Over the last several years, Taboola has quietly emerged to offer video recommendations on a number of top publisher websites in the U.S. Now it’s setting its sites on international growth and a whole set of new devices that it can make recommendations on. To expand those capabilities, Taboola has raised a $10 million Series C round led by Marker LLC, a New York City-based fund founded by Rick Scanlon and Thomas Pompidou. The round also includes existing investors Evergreen Venture Partners and WGI Group, and brings total funding to $25 million.

Taboola provides a platform that publishers can use to recommend videos on their sites. It frequently appears as a widget that shows a series of three-to-five thumbnails users can click through to watch videos related to whatever they are currently reading or watching. Those videos can come from the publisher’s own site, or can include related content from Taboola’s network of content creators.

By showing related videos from other sources, Taboola allows publishers to provide a greater inventory of video to choose from than just the assets they have on hand. And for video creators, it gives them a new source of distribution and greater monetization opportunities, since ad revenue is shared by the content creator and publisher, with Taboola taking a cut as well.
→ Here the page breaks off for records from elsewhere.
(** What is written has no instant that fails. *)
Lemma Marshal_member ms name t : is_Some (Marshal (JMembers ms)) -> (name, t) ∈ ms -> is_Some (Marshal t).
Proof.
  intros [s (items & _ & Hi)%Marshal_members] Ht. induction Hi as [|m item ms items (x & Hx & _) _ IH].
  - by apply elem_of_nil in Ht.
  - apply elem_of_cons in Ht as [<-|Ht]; [by eexists|by apply IH].
Qed.

Lemma Marshal_instant t : is_Some (Marshal (jtime t)) -> time_written t -> within_a_day t.
Proof. intros [s Hs] Ht. apply (jtime_written t Ht). unfold jtime in *. destruct (Time_MarshalJSON t); [by eexists|done]. Qed.

Ltac member_of := repeat first [apply list_elem_of_here | apply list_elem_of_further].

Lemma Capture_instants c : Capture_written c -> is_Some (Marshal (Capture_json c)) -> Forall within_a_day (instants c).
Proof.
  intros (_ & Hs & Hc & _ & _ & He & _) H. repeat constructor; apply Marshal_instant; try done.
  - eapply (Marshal_member _ "started_at"); [exact H|member_of].
  - eapply (Marshal_member _ "completed_at"); [exact H|member_of].
  - eapply (Marshal_member _ "captured_at"); [eapply (Marshal_member _ "environment" (Report_json _)); [exact H|]|]; member_of.
  - apply He.
Qed.

Lemma ScalarProfileReport_instants r :
  ScalarProfileReport_written r -> is_Some (Marshal (ScalarProfileReport_json r)) -> Forall within_a_day (report_instants r).
Proof.
  intros (_ & Hs & Hc & _ & _ & He & _) H. repeat constructor; apply Marshal_instant; try done.
  - eapply (Marshal_member _ "started_at"); [exact H|member_of].
  - eapply (Marshal_member _ "completed_at"); [exact H|member_of].
  - eapply (Marshal_member _ "captured_at"); [eapply (Marshal_member _ "environment" (Report_json _)); [exact H|]|]; member_of.
  - apply He.
Qed.
(* ===== verification/Execute.v ===== *)
(** * internal/benchmark, execution of a suite

    [Execute] of src/labctl-go/internal/benchmark/execute.go and
    [ExecuteProfile] of profile_execute.go: the validation of the options, the
    loop over the scenarios and the evidence they assemble.  Everything the
    options inject and everything the operating system does are effects on a
    world [W].  The last part says what a complete capture or report is and what
    it means that a run publishes it last. *)

From S2P Require Import Prelude GoText GoJson GoTime JsonCheck Protocol BenchTypes Stats Engine ProfileStats Doctor Paths Sha256 Persist Evidence.
Open Scope string_scope.
Open Scope list_scope.
Open Scope Z_scope.

(** ** The outside world *)

Record Machine (W : Type) : Type := MkMachine {
  m_host : Host W;
  m_cwd : option string;                                       (* os.Getwd *)
  m_ctx_err : W -> option context_error * W;                   (* ctx.Err() *)
  m_ReadFile : string -> effect W os_error bytes;              (* os.ReadFile; os.Open and io.Copy *)
  m_Stat : string -> effect W os_error ();
  m_EvalSymlinks : string -> effect W os_error string;
  m_Now : W -> Time * W;                                       (* time.Now *)
  m_LookPath : string -> W -> (string + string) * W;
  m_run_command : string -> list string -> W -> (bytes * command_end) * W;
  (** a run of the engine with a subcommand: the context, what the process
      does with a request, and the time it takes *)
  m_engine : string -> string -> W -> (option context_error * (bytes -> process_run) * Z) * W;
  m_PersistCapture : string -> Capture -> effect W persist_error ();
  m_PersistScalarProfileReport : string -> ScalarProfileReport -> effect W persist_error ();
}.
Arguments m_host {W}. Arguments m_cwd {W}. Arguments m_ctx_err {W}. Arguments m_ReadFile {W}.
Arguments m_Stat {W}. Arguments m_EvalSymlinks {W}. Arguments m_Now {W}. Arguments m_LookPath {W}.
Arguments m_run_command {W}. Arguments m_engine {W}. Arguments m_PersistCapture {W}.
Arguments m_PersistScalarProfileReport {W}.

(** ** Options *)

Definition EngineRunner (W : Type) : Type :=
  string -> Request -> WorkloadProjection -> effect W run_engine_error (EngineResult * Z).
Definition ProfileEngineRunner (W : Type) : Type :=
  string -> ProfileRequest -> WorkloadProjection -> effect W run_engine_error (ProfileEngineResult * Z).

(** An absent function is a nil field, for which a default is used. *)
Record Options (W : Type) : Type := MkOptions {
  op_EnginePath : string;
  op_SuitePath : string;
  op_OutputPath : string;
  op_RepositoryRoot : string;
  op_Build : Info;
  op_Probe : option (Probe W);
  op_ReadFile : option (string -> effect W os_error bytes);
  op_Runner : option (EngineRunner W);
  op_Now : option (W -> Time * W);
  op_Persist : option (string -> Capture -> effect W persist_error ());
}.
Arguments MkOptions {W}. Arguments op_EnginePath {W}. Arguments op_SuitePath {W}. Arguments op_OutputPath {W}.
Arguments op_RepositoryRoot {W}. Arguments op_Build {W}. Arguments op_Probe {W}. Arguments op_ReadFile {W}.
Arguments op_Runner {W}. Arguments op_Now {W}. Arguments op_Persist {W}.

Record ProfileOptions (W : Type) : Type := MkProfileOptions {
  po_EnginePath : string;
  po_SuitePath : string;
  po_OutputPath : string;
  po_RepositoryRoot : string;
  po_Build : Info;
  po_Probe : option (Probe W);
  po_ReadFile : option (string -> effect W os_error bytes);
  po_BaselineRunner : option (EngineRunner W);
  po_ProfileRunner : option (ProfileEngineRunner W);
  po_Now : option (W -> Time * W);
  po_Persist : option (string -> ScalarProfileReport -> effect W persist_error ());
}.
Arguments MkProfileOptions {W}. Arguments po_EnginePath {W}. Arguments po_SuitePath {W}.
Arguments po_OutputPath {W}. Arguments po_RepositoryRoot {W}. Arguments po_Build {W}. Arguments po_Probe {W}.
Arguments po_ReadFile {W}. Arguments po_BaselineRunner {W}. Arguments po_ProfileRunner {W}.
Arguments po_Now {W}. Arguments po_Persist {W}.

(** ** Errors *)

Inductive alignment_error : Type := CommitMismatch (engine controller : string) | StateMismatch (engine controller : string).

Inductive execute_error : Type :=
| OptionEmpty (name : string)
| ControllerIncomplete
| ExecuteContext (e : context_error)
| OutputPathTaken (e : persist_error)
| ReadSuite (e : os_error)
| DecodeSuite (e : json_error)
| ValidateSuite (e : suite_error)
| ResolveRoot
| HashEngine (e : os_error)
| HostNotReady
| ScenarioPath (scenario : string) (e : resolve_error)
| ScenarioRead (scenario workload : string) (e : os_error)
| ScenarioInspect (scenario workload : string) (e : ProtocolError)
| ScenarioSchema (scenario schema : string)
| ScenarioDistribution (scenario distribution : string)
| ScenarioRun (scenario : string) (e : run_engine_error)
| ScenarioAlignment (scenario : string) (e : alignment_error)
| ScenarioProfileRun (scenario : string) (e : run_engine_error)
| ScenarioProfileAlignment (scenario : string) (e : alignment_error)
| ScenarioBuildsDiffer (scenario : string)
| ScenarioSummarize (scenario : string) (e : summary_error)
| ScenarioSummarizeProfile (scenario : string) (e : profile_error)
| ScenarioAnalyze (scenario : string) (e : analysis_error)
| RehashEngine (e : os_error)
| EngineChanged
| ClockBackwards
| PersistFailed (e : persist_error).

(** ** Helpers of execute.go *)

Definition hashBytes (data : bytes) : string := hex_encode (Sum256 data).

Fixpoint first_blank (fields : list (string * string)) : option string :=
  match fields with
  | [] => None
  | (name, value) :: rest => if blank value then Some name else first_blank rest
  end.

(** The checks of [validateOptions] and of [validateProfileOptions]. *)
Definition validate_fields (engine suite output root : string) (build : Info) : res execute_error () :=
  match first_blank [("engine path", engine); ("suite path", suite); ("output path", output);
                     ("repository root", root)] with
  | Some name => Err (OptionEmpty name)
  | None =>
      if blank (in_Version build) || blank (in_FullCommit build) || negb (validSourceState (in_SourceState build))
      then Err ControllerIncomplete else Ok ()
  end.

Definition validateOptions {W} (options : Options W) : res execute_error () :=
  validate_fields (op_EnginePath options) (op_SuitePath options) (op_OutputPath options)
    (op_RepositoryRoot options) (op_Build options).

Definition validateProfileOptions {W} (options : ProfileOptions W) : res execute_error () :=
  validate_fields (po_EnginePath options) (po_SuitePath options) (po_OutputPath options)
    (po_RepositoryRoot options) (po_Build options).

Definition validateSourceAlignment (engine : EngineBuild) (controller : Info) : res alignment_error () :=
  if str_neq (eb_SourceCommit engine) (in_FullCommit controller)
  then Err (CommitMismatch (eb_SourceCommit engine) (in_FullCommit controller))
  else if str_neq (eb_SourceState engine) (in_SourceState controller)
  then Err (StateMismatch (eb_SourceState engine) (in_SourceState controller))
  else Ok ().

Definition workload_schema : string := "paraflow.workload/v1".

(** [fmt.Sprintf(prefix + "%016x", index+1)] *)
Definition experiment_id (prefix : string) (index : nat) : string :=
  String.append prefix (string_of (format_016x (Z.of_nat (index + 1)))).

Definition workload_identity (path : string) (data : bytes) (projection : WorkloadProjection) : WorkloadIdentity :=
  MkWorkloadIdentity path (hashBytes data) (wp_SchemaVersion projection) (wp_Name projection)
    (wp_RecordCount projection) (wp_CategoryCount projection).

Definition profile_workload_identity (path : string) (data : bytes) (projection : WorkloadProjection)
    : ProfileWorkloadIdentity :=
  MkProfileWorkloadIdentity path (hashBytes data) (wp_SchemaVersion projection) (wp_Name projection)
    (wp_RecordCount projection) (wp_CategoryCount projection) (wp_Distribution projection).

Definition benchmark_request (id : string) (scenario : Scenario) (workload : bytes) : Request :=
  MkRequest RequestSchema id (sc_Name scenario) (sc_Execution scenario) (sc_Sampling scenario) workload.

Definition profile_request (id : string) (scenario : Scenario) (workload : bytes) : ProfileRequest :=
  MkProfileRequest ProfileRequestSchema id (sc_Name scenario) (sc_Execution scenario) (sc_Sampling scenario)
    workload.

Section execute.
Context (Quote : string -> string) {W : Type} (machine : Machine W).

Definition hashFile (path : string) : effect W os_error string :=
  data ← m_ReadFile machine path; mret (hashBytes data).

(** [if err := ctx.Err(); err != nil { return err }] *)
Definition check_context : effect W execute_error () := fun w =>
  let '(e, w) := m_ctx_err machine w in
  (match e with Some e => Err (ExecuteContext e) | None => Ok () end, w).

Definition CommandProbe : Probe W := commandProbe Quote (m_LookPath machine) (m_run_command machine) "2s".

Definition default_runner : EngineRunner W := fun path request projection w =>
  let '((ctx, engine, elapsed), w) := m_engine machine path "benchmark" w in
  (RunEngine ctx path request projection engine elapsed, w).

Definition default_profile_runner : ProfileEngineRunner W := fun path request projection w =>
  let '((ctx, engine, elapsed), w) := m_engine machine path "profile" w in
  (RunProfileEngine ctx path request projection engine elapsed, w).

(** ** The parts that [Execute] and [ExecuteProfile] share in text *)

(** Reading, decoding and validating the suite. *)
Definition load_suite (readFile : string -> effect W os_error bytes) (path : string)
    : effect W execute_error (bytes * Suite) :=
  suiteBytes ← try (readFile path) ReadSuite;
  suite ← lift (map_err DecodeSuite (Decode suiteBytes dec_Suite zero_Suite true));
  _ ← lift (map_err ValidateSuite (Suite_Validate suite));
  mret (suiteBytes, suite).

(** The bytes and the projection of a scenario's workload. *)
Definition load_workload (readFile : string -> effect W os_error bytes) (root : string) (scenario : Scenario)
    : effect W execute_error (bytes * WorkloadProjection) :=
  let name := sc_Name scenario in
  workloadPath ← lift (map_err (ScenarioPath name)
                         (resolveRepositoryPath (m_cwd machine) root (sc_Workload scenario)));
  workloadBytes ← try (readFile workloadPath) (ScenarioRead name (sc_Workload scenario));
  projection ← lift (map_err (ScenarioInspect name (sc_Workload scenario)) (ProjectWorkload workloadBytes));
  if str_neq (wp_SchemaVersion projection) workload_schema
  then lift (Err (ScenarioSchema name (wp_SchemaVersion projection)))
  else mret (workloadBytes, projection).

(** ** Execute *)

Section loop.
Context (readFile : string -> effect W os_error bytes) (runner : EngineRunner W)
  (enginePath : string) (build : Info) (root : string).

Definition run_scenario (index : nat) (scenario : Scenario) : effect W execute_error Experiment :=
  let name := sc_Name scenario in
  _ ← check_context;
  '(workloadBytes, projection) ← load_workload readFile root scenario;
  let request := benchmark_request (experiment_id "day05:" index) scenario workloadBytes in
  '(engineResult, orchestration) ← try (runner enginePath request projection) (ScenarioRun name);
  _ ← lift (map_err (ScenarioAlignment name)
              (validateSourceAlignment (er_EngineBuild engineResult) build));
  summary ← lift (map_err (ScenarioSummarize name) (Summarize (er_Samples engineResult)));
  mret (MkExperiment name (workload_identity (sc_Workload scenario) workloadBytes projection) orchestration
          engineResult summary).
(* ===== verification/VerifySpec.v ===== *)
(** * What the verification of evidence accepts

    The specification of [VerifyEvidence]: which documents a repository
    supports.  The theorems show that the verification accepts exactly those,
    and reports what it read. *)

From S2P Require Import Prelude GoText GoJson GoTime JsonCheck Protocol BenchTypes Stats Engine ProfileStats Doctor Paths Sha256 Persist Evidence Execute Verify.
Open Scope string_scope.
Open Scope list_scope.
Open Scope Z_scope.

(** ** Supported documents

    The specification speaks of a repository: the contents of its files and
    the targets of its symbolic links, which do not change meanwhile. *)

Definition common_ok (startedAt completedAt : Time) (suite : SuiteIdentity) (controller : Info)
    (environment : Report) (engine : Artifact) : Prop :=
  IsZero startedAt = false /\ IsZero completedAt = false /\ Before completedAt startedAt = false
  /\ blank (in_Version controller) = false /\ blank (in_FullCommit controller) = false
  /\ validSourceState (in_SourceState controller) = true
  /\ rp_SchemaVersion environment = "paraflow.environment/v3" /\ rp_Source environment = controller
  /\ rp_Milestone environment ∈ ["day-05"; "day-06"; "day-07"] /\ rp_Ready environment = true
  /\ IsZero (rp_CapturedAt environment) = false
  /\ blank (rp_OS environment) = false /\ blank (rp_Architecture environment) = false
  /\ blank (rp_GoVersion environment) = false /\ 1 <= rp_LogicalCPUs environment
  /\ 1 <= rp_GoMaxProcs environment /\ rp_Tools environment <> []
  /\ validRepositoryJSONPath (si_Path suite) = true /\ validSHA256 (si_SHA256 suite) = true
  /\ blank (ar_Path engine) = false /\ validSHA256 (ar_SHA256 engine) = true.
The startup has signed up a pretty impressive list of publishers using its service, including the Wall Street Journal, New York Times, Bloomberg BusinessWeek, Hearst, and Gannet, among others. With more than 300 publishers in total using its product, it’s now recommending more than half a billion videos per day, served to more than 130 million users each month.

Taboola, which is headquartered in New York City but has R&D offices in Israel, currently has 40 employees. But it’s looking to double that over the next year, as it plans to expand internationally, and also begin offering recommendations on a whole new set of devices. On the international front, it’s already secured partners in markets such as Germany, England, Israel, Brazil, Mexico, France, and Poland, but is looking to add more.

And while its primary focus has been on the web to date, Taboola is very quickly expanding to provide recommendations on a whole mess of new devices. To do so, it’s built out APIs for iOS and Android devices, as well as for Microsoft’s new Xbox Live interface. Importantly, publishers have all the same analytics and controls that they have for its web product.